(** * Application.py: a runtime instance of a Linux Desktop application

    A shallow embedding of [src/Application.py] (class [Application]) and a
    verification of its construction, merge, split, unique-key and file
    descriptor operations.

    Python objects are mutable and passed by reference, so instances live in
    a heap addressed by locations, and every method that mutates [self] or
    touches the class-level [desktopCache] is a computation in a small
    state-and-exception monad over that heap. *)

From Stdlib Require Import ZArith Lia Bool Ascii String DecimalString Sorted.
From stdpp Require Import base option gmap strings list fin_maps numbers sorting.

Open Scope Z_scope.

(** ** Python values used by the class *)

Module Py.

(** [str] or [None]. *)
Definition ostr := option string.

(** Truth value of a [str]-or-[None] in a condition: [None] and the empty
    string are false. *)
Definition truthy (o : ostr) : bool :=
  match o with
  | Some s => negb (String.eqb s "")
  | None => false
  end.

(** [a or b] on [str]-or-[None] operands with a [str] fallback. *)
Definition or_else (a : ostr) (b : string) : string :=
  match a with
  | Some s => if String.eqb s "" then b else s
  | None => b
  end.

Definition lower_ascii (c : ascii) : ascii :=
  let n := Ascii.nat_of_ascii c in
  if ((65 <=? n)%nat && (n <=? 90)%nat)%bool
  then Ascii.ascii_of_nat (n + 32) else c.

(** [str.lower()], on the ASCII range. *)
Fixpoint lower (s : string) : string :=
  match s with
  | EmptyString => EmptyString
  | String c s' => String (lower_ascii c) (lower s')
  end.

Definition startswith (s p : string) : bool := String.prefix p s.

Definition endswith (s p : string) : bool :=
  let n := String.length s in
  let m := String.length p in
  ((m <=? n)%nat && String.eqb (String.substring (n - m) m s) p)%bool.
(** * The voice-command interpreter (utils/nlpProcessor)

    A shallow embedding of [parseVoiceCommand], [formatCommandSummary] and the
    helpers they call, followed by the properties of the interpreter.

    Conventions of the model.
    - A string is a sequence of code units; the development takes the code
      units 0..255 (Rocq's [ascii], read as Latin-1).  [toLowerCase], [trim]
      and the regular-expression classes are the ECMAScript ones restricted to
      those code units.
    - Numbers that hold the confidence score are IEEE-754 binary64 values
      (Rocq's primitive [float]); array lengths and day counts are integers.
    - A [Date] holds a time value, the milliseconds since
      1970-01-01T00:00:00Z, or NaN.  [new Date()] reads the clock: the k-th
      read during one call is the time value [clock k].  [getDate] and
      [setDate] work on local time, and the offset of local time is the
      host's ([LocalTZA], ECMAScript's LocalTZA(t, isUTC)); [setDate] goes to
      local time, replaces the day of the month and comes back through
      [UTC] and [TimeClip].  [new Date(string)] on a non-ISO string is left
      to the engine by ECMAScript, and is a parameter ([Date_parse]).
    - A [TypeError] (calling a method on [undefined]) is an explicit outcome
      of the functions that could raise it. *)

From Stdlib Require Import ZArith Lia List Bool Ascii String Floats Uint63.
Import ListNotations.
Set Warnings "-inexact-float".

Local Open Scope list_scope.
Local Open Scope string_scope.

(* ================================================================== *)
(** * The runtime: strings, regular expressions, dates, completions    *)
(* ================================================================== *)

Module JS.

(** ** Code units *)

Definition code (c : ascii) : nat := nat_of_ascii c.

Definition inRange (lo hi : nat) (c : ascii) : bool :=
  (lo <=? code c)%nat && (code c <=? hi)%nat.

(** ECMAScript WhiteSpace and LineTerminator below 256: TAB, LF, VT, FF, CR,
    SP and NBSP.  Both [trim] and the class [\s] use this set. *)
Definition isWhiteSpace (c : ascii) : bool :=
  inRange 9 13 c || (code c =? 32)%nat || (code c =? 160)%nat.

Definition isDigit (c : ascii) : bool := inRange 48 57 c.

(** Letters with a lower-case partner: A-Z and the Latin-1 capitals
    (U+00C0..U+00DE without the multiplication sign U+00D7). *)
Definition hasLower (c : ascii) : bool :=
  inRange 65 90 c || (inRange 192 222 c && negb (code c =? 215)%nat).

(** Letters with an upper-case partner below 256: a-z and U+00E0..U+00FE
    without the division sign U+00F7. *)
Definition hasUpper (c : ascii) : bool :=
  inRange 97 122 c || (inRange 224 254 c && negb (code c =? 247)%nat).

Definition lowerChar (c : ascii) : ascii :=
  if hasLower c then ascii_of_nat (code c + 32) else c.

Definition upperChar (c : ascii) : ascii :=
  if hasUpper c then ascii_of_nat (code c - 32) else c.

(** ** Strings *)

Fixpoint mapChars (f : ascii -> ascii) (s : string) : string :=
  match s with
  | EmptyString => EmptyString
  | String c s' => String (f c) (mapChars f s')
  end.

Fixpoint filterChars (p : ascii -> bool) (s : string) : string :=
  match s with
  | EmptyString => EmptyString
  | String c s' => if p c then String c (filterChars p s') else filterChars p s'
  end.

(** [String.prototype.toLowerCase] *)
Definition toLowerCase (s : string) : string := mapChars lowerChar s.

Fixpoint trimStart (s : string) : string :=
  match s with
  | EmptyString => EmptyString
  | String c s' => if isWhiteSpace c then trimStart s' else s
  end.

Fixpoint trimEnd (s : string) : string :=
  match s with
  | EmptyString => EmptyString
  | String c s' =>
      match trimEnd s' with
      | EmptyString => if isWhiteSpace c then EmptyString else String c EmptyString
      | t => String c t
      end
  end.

========================================

#### Requirement
Go through the material and report each line that holds the string "ECMAScript".

#### Reply
      and the regular-expression classes are the ECMAScript ones restricted to
      host's ([LocalTZA], ECMAScript's LocalTZA(t, isUTC)); [setDate] goes to
      to the engine by ECMAScript, and is a parameter ([Date_parse]).
(** ECMAScript WhiteSpace and LineTerminator below 256: TAB, LF, VT, FF, CR,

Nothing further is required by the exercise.